** DATA follows **

Lemma walk_entries_triple l : forall s stack, P s -> triple (holds O []) (walk_entries k visit excluded s stack l) (fun r st => P r.1.1 /\ holds O [] st) (holds O []).
Proof.
  induction l as [|entry l IH]; intros s stack Hs; cbn [walk_entries]; [by apply triple_ret|].
  eapply triple_bind; [by apply walk_entry_triple|]. intros [[s' stack'] r]. apply triple_pure. intros Hr. destruct r; [by apply IH|by apply triple_ret].
Qed.

Lemma walk_triple : forall fuel s stack, P s -> triple (holds O []) (walk_directories k visit excluded fuel s stack) (fun s st => P s /\ holds O [] st) (holds O []).
Proof.
  induction fuel as [|fuel IH]; intros s [|d stack] Hs; cbn [walk_directories]; try (by apply triple_ret); [by apply triple_raise|].
  eapply (triple_bind _ _ _ (fun _ => holds O [])).
  - eapply triple_catch; [apply keeps_quiet, l_scandir|]. intros e. destruct (is_os_error e); [by apply triple_ret|by apply triple_raise].
  - intros l. eapply triple_bind; [by apply walk_entries_triple|]. intros [[s' stack'] r]. apply triple_pure. intros Hs'. destruct r as [u|e]; [by apply IH|]. destruct (is_os_error e); [by apply IH|by apply triple_raise].
Qed.
End walk.

Lemma scan_triple O mountpoint block dev excl :
  triple (holds O []) (scan_sources k rounds mountpoint block dev excl) (fun r s => heap_ok r.1.1 /\ holds O [] s) (holds O []).
Proof.
  eapply triple_bind; [apply (walk_triple _ _ _ (fun n => heap_ok (n_heap n))); [|constructor]|intros n; apply triple_ret; by intros s []].
  intros path fd s Hs. by apply scan_file_triple.
Qed.

(** ** A source moves down *)

(** The state as far as a run of FIEMAP may change it. *)
Definition flushed (s s' : K) : Prop := same_names w s s' /\ forall g x p, physical w s g x = Some p -> physical w s' g x = Some p.

(** An extent of [f] is where it was reported. *)
Definition placed (s : K) (f : Z) (e : FiemapExtent) : Prop := Z.land (fx_flags e) 6 = 0 \/ ~ user_file w f ->
  forall x, 0 <= x < fx_length e -> physical w s f (fx_logical e + x) = Some (fx_physical e + x).

Lemma placed_flushed s s' f l : flushed s s' -> Forall (placed s f) l -> Forall (placed s' f) l.
Proof. intros [_ Hp] Hl. eapply Forall_impl; [exact Hl|]. intros e He Hf x Hx. by apply Hp, He. Qed.

Lemma fiemap_loop_placed fd f limit batch : forall fuel cursor found s s' l, file_of w s fd = Some f -> Forall (placed s f) found ->
  fiemap_loop k fuel fd cursor limit batch found s = (s', Ok l) -> flushed s s' /\ Forall (placed s' f) l.
Proof.
  induction fuel as [|fuel IH]; intros cursor found s s' l Hfd Hfound; cbn [fiemap_loop]; destruct (cursor <? limit); try (by intros [= <- <-]).
  unfold kbind. pose proof (l_fiemap (KernelLaws := Laws) fd cursor (limit - cursor) batch s) as [_ Hn]. destruct (k_fiemap k fd cursor (limit - cursor) batch s) as [s1 [m|e]] eqn:E; cbn [fst] in Hn; [|done].
  destruct (l_fiemap_ok _ _ _ _ _ _ _ _ Hfd E) as [Hp Hm]. assert (flushed s s1) as Hs1 by done. pose proof (placed_flushed _ _ _ _ Hs1 Hfound) as Hfound1.
  case_bool_decide; [by intros [= <- <-]|]. destruct (negb _); [done|]. assert (Forall (placed s1 f) (found ++ m)) by (by apply Forall_app).
  destruct (_ || _); [by intros [= <- <-]|]. intros H'. apply IH in H' as [[Hn' Hp'] Hl]; [|by rewrite (proj1 Hn)|done]. split; [|done].
  split; [|auto]. destruct Hn as [Hn1 Hn2], Hn' as [Hn1' Hn2']. split; [|congruence]. intros x. by rewrite Hn1', Hn1.
Qed.
Lemma exchange_whole_triple O c gap cp cl source : g_fd gap ∈ O -> whole_ok source ->
  triple w (holds w O []) (exchange_whole k x rounds c gap cp cl source) (fun o s => outcome_ok source cp (cp + xf_allocated source) o /\ holds w O [] s) anything.
Proof.
  intros Hgap Hok s Hs. unfold exchange_whole. destruct (open_triple k w bs O [] (xf_path source) s Hs) as [Hf1 Hq1].
  assert (forall dfd sfd r s0 s1, same_files w s s0 -> same_files w s0 s1 -> 
    (forall fd, dfd = Some fd -> fd ∉ O) -> (forall fd, sfd = Some fd -> fd ∉ O /\ dfd <> Some fd) -> (forall ext, r = Ok ext -> check_donor source cp (cp + xf_allocated source) ext = Ok tt) ->
    part (match r with Ok _ => True | Raise e => exn_kind e = SourceNotMovable end) (opened dfd ++ O) (opened sfd) s1 ->
    let '(s2, o) := settle k gap cl (xf_allocated source) sfd dfd r s1 in same_files w s s2 /\ match o with Ok o => outcome_ok source cp (cp + xf_allocated source) o /\ holds w O [] s2 | Raise _ => True end) as Hsettle.
  { intros dfd sfd r s0 s1 Hs0 Hs1 Hd Hsd Hr Hp. destruct (settle_triple source cp (cp + xf_allocated source) O gap cl (xf_allocated source) sfd dfd r Hgap Hd Hsd Hr s1 Hp) as [Hf Hq].
    destruct (settle k gap cl (xf_allocated source) sfd dfd r s1) as [s2 o]. split; [eapply same_trans; [exact Hs0|]; by eapply same_trans|by destruct o]. }
  destruct (k_open k (xf_path source) s) as [s1 [fd|e]]; cbn [fst snd] in *.
  2:{ specialize (Hsettle None None (Raise e) s1 s1 Hf1 ltac:(by apply same_refl)). destruct (settle k gap cl (xf_allocated source) None None (Raise e) s1) as [s2 o].
      apply Hsettle; [done..|]. split; [apply Hq1|intros _; apply Hq1]. }
  destruct Hq1 as (Hs1 & Hfd & _). destruct (prepare_triple O c source cp (cp + xf_allocated source) fd Hfd Hok s1 Hs1) as [Hf2 Hq2].
  destruct (prepare_whole k x rounds c source cp (cp + xf_allocated source) fd s1) as [s2 [[[d ext] st]|e]]; cbn [fst snd] in *.
  2:{ specialize (Hsettle None (Some fd) (Raise e) s1 s2 Hf1 Hf2). destruct (settle k gap cl (xf_allocated source) (Some fd) None (Raise e) s2) as [s3 o].
      apply Hsettle; [done|intros ? [= <-]; done|done|]. exact Hq2. }
  destruct Hq2 as ((Hcheck & Hd & Hne) & Hh2 & Hp2). destruct (swap_triple O fd d source st Hfd Hd Hne s2 (conj Hh2 Hp2)) as [Hf3 Hq3].
  destruct (kbind (_xfs_legacy_swapext x fd d st (xf_size source)) _ s2) as [s3 r]. cbn [fst snd] in *. assert (holds w (d :: O) [fd] s3) as Hh3 by (by destruct r).
  specialize (Hsettle (Some d) (Some fd) (match r with Ok _ => Ok ext | Raise e => Raise e end) s2 s3). destruct (settle k gap cl (xf_allocated source) (Some fd) (Some d) _ s3) as [s4 o].
  apply Hsettle; [by eapply same_trans|done|by intros ? [= <-]|intros ? [= <-]; split; [done|congruence]|destruct r; [by intros ? [= <-]|done]|].
  split; [apply Hh3|intros _; apply Hh3].
Qed.
(* ===== verification/NativeSim.v ===== *)
(** * A simulated kernel

    An executable kernel over a small volume, with the laws of [KernelLaws] and
    [XfsLaws] proved for every one of its states: a table says which block of
    which file a physical block holds, files are read through it, and an
    exchange swaps both blocks and bytes. *)

From stdpp Require Import pretty.
From S2P Require Import Prelude Text Bytes Devices NativeGeometry Kernel NativeCompact NativeXfs NativeRun NativeFacts NativeXfsFacts NativeRunFacts.

Local Open Scope string_scope.
Local Open Scope list_scope.
Local Open Scope Z_scope.

Definition BS : Z := 1024.

(** ** The block table *)

(** The file and the block of it that a physical block holds. *)
Abbreviation table := (list (option (Z * Z))).

Fixpoint locate (key : Z * Z) (o : table) : option nat :=
  match o with
  | [] => None
  | e :: rest => if bool_decide (e = Some key) then Some O else S <$> locate key rest
  end.

Fixpoint first_free (o : table) : option nat :=
  match o with
  | [] => None
  | None :: _ => Some O
  | Some _ :: rest => S <$> first_free rest
  end.

(** Give blocks of [g] a place, the lowest that is free. *)
Fixpoint assign (g : Z) (indexes : list Z) (o : table) : option table :=
  match indexes with
  | [] => Some o
  | i :: rest =>
      match locate (g, i) o with
      | Some _ => assign g rest o
      | None => match first_free o with Some p => assign g rest (<[p := Some (g, i)]> o) | None => None end
      end
  end.

(** The block indexes of a range of bytes. *)
Definition block_range (off len : Z) : list Z := if len <=? 0 then [] else py_range (off / BS) ((off + len - 1) / BS + 1).

(** Swap the places of [n] blocks. *)
Fixpoint swap_blocks (f g b d : Z) (n : nat) (o : table) : option table :=
  match n with
  | O => Some o
  | S n' =>
      match locate (f, b) o, locate (g, d) o with
      | Some p, Some q => swap_blocks f g (b + 1) (d + 1) n' (<[p := Some (g, d)]> (<[q := Some (f, b)]> o))
      | _, _ => None
      end
  end.

Lemma locate_some key o p : locate key o = Some p -> o !! p = Some (Some key).
Proof.
  revert p. induction o as [|e o IH]; intros p; cbn; [done|]. case_bool_decide as He; [intros [= <-]; by rewrite He|]. destruct (locate key o) as [q|]; [|done]. intros [= <-]. by apply IH.
Qed.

** End of DATA **

Across the whole listing above, find every line with the string "rewrite" and copy it.

  destruct (_ || _); [by intros [= <- <-]|]. intros H'. apply IH in H' as [[Hn' Hp'] Hl]; [|by rewrite (proj1 Hn)|done]. split; [|done].
  split; [|auto]. destruct Hn as [Hn1 Hn2], Hn' as [Hn1' Hn2']. split; [|congruence]. intros x. by rewrite Hn1', Hn1.
  revert p. induction o as [|e o IH]; intros p; cbn; [done|]. case_bool_decide as He; [intros [= <-]; by rewrite He|]. destruct (locate key o) as [q|]; [|done]. intros [= <-]. by apply IH.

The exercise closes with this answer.